▶ **THE PROBLEM**:
Starting at the line that holds "Lemma search_sorted snap", set down each line through the end of the listing, exactly as written and with nothing added.

▶ **RECORDS FOR THE TASK**:
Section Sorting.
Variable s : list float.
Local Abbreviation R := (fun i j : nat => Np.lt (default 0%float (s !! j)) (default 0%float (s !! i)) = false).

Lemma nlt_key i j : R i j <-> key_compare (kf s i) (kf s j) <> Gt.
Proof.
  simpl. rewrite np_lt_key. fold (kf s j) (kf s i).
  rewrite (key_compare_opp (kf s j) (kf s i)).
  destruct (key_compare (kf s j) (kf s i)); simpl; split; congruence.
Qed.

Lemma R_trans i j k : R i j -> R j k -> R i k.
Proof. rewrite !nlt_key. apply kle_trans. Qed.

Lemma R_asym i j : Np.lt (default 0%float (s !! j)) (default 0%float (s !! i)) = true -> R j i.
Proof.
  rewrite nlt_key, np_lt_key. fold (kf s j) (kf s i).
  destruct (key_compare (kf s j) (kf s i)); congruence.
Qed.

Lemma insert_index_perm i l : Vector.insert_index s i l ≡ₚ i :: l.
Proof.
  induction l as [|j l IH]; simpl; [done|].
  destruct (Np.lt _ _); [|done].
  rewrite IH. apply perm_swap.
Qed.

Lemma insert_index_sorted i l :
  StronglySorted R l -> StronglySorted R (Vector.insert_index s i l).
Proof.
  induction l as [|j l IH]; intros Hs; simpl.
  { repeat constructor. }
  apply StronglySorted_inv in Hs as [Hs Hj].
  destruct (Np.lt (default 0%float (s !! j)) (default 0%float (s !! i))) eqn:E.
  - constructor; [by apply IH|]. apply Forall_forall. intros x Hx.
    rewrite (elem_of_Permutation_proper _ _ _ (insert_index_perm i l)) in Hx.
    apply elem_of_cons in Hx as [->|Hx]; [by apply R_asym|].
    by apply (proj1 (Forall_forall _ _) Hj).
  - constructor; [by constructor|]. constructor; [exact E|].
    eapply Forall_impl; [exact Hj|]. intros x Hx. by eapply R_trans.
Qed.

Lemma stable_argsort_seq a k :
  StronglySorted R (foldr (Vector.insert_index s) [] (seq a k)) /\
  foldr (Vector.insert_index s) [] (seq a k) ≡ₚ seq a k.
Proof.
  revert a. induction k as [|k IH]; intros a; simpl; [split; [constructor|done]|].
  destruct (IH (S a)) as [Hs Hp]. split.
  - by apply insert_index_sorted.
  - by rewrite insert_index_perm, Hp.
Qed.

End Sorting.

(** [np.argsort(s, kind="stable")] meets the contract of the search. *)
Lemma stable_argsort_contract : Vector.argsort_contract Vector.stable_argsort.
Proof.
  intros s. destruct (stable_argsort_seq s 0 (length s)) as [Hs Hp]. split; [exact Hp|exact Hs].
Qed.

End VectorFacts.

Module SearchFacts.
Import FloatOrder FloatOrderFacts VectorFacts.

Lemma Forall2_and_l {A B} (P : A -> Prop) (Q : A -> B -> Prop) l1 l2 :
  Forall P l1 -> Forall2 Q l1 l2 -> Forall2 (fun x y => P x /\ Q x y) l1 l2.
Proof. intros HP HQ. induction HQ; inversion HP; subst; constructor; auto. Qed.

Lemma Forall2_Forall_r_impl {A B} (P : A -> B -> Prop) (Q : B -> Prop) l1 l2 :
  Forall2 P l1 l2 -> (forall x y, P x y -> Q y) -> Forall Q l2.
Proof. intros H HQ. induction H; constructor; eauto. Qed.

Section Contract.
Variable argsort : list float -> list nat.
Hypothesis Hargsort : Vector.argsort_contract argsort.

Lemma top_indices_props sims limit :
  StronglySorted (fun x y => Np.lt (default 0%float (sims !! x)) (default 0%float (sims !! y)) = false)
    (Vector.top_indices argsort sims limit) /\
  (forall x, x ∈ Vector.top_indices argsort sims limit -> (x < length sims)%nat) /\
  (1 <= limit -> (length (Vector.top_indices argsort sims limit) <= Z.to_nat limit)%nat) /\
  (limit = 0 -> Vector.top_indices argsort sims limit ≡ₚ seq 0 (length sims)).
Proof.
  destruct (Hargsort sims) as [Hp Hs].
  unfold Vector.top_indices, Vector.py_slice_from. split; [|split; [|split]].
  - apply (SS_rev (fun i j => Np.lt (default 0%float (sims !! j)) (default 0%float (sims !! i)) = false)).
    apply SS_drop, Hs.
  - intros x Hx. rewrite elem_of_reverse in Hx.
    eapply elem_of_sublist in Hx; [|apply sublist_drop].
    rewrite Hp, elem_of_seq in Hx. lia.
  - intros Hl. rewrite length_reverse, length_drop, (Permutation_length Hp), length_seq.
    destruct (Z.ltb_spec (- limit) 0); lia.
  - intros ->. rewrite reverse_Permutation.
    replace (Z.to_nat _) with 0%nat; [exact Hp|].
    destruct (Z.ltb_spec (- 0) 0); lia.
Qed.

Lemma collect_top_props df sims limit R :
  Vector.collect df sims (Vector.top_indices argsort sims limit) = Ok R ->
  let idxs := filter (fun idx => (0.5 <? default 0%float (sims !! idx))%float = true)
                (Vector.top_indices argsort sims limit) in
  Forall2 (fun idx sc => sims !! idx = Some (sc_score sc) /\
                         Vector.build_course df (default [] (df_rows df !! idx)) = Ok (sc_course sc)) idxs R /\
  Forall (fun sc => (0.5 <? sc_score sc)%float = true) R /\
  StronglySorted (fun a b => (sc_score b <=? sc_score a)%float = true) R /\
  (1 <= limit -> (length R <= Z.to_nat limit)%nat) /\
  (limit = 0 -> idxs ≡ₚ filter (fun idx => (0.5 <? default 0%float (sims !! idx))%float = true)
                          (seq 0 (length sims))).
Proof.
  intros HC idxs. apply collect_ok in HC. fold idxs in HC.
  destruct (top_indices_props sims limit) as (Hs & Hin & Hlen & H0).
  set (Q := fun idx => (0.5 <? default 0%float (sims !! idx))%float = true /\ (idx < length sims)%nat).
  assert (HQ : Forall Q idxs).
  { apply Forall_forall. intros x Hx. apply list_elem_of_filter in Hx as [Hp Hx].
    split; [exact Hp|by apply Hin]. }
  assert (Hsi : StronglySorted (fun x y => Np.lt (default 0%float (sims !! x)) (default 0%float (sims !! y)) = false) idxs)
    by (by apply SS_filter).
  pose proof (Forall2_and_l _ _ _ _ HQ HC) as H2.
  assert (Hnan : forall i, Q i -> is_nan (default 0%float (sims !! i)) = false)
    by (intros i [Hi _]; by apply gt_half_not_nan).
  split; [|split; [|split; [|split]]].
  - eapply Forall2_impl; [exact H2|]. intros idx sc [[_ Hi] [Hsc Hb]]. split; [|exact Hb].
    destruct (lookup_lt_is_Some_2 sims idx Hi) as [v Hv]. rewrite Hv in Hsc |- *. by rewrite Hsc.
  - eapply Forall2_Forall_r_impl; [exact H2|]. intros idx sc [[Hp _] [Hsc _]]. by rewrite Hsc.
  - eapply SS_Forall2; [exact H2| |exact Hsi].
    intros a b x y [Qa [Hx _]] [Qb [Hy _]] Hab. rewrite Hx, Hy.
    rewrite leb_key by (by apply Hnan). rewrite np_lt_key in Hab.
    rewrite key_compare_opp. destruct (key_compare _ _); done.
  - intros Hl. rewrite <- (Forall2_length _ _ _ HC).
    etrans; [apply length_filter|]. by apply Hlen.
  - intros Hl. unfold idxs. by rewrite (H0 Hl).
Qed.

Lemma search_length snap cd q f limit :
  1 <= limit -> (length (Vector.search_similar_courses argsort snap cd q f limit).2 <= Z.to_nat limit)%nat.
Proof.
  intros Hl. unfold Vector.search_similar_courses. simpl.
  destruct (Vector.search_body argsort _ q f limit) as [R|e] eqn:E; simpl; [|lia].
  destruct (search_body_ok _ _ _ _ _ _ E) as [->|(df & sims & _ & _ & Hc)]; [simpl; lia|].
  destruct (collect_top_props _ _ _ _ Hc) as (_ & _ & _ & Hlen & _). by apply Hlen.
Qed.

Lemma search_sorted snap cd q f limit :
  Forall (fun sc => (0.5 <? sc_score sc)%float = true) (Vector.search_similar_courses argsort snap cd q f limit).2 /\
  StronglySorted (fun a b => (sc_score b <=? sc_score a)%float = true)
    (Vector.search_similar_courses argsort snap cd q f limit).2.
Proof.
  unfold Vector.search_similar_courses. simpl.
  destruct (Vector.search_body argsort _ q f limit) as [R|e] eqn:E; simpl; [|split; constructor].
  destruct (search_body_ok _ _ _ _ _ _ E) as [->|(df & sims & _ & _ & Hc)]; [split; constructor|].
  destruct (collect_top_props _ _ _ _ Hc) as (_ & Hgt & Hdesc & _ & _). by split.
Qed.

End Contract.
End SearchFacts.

▶ **SOLVED EXERCISE**:
Lemma search_sorted snap cd q f limit :
  Forall (fun sc => (0.5 <? sc_score sc)%float = true) (Vector.search_similar_courses argsort snap cd q f limit).2 /\
  StronglySorted (fun a b => (sc_score b <=? sc_score a)%float = true)
    (Vector.search_similar_courses argsort snap cd q f limit).2.
Proof.
  unfold Vector.search_similar_courses. simpl.
  destruct (Vector.search_body argsort _ q f limit) as [R|e] eqn:E; simpl; [|split; constructor].
  destruct (search_body_ok _ _ _ _ _ _ E) as [->|(df & sims & _ & _ & Hc)]; [split; constructor|].
  destruct (collect_top_props _ _ _ _ Hc) as (_ & Hgt & Hdesc & _ & _). by split.
Qed.

End Contract.
End SearchFacts.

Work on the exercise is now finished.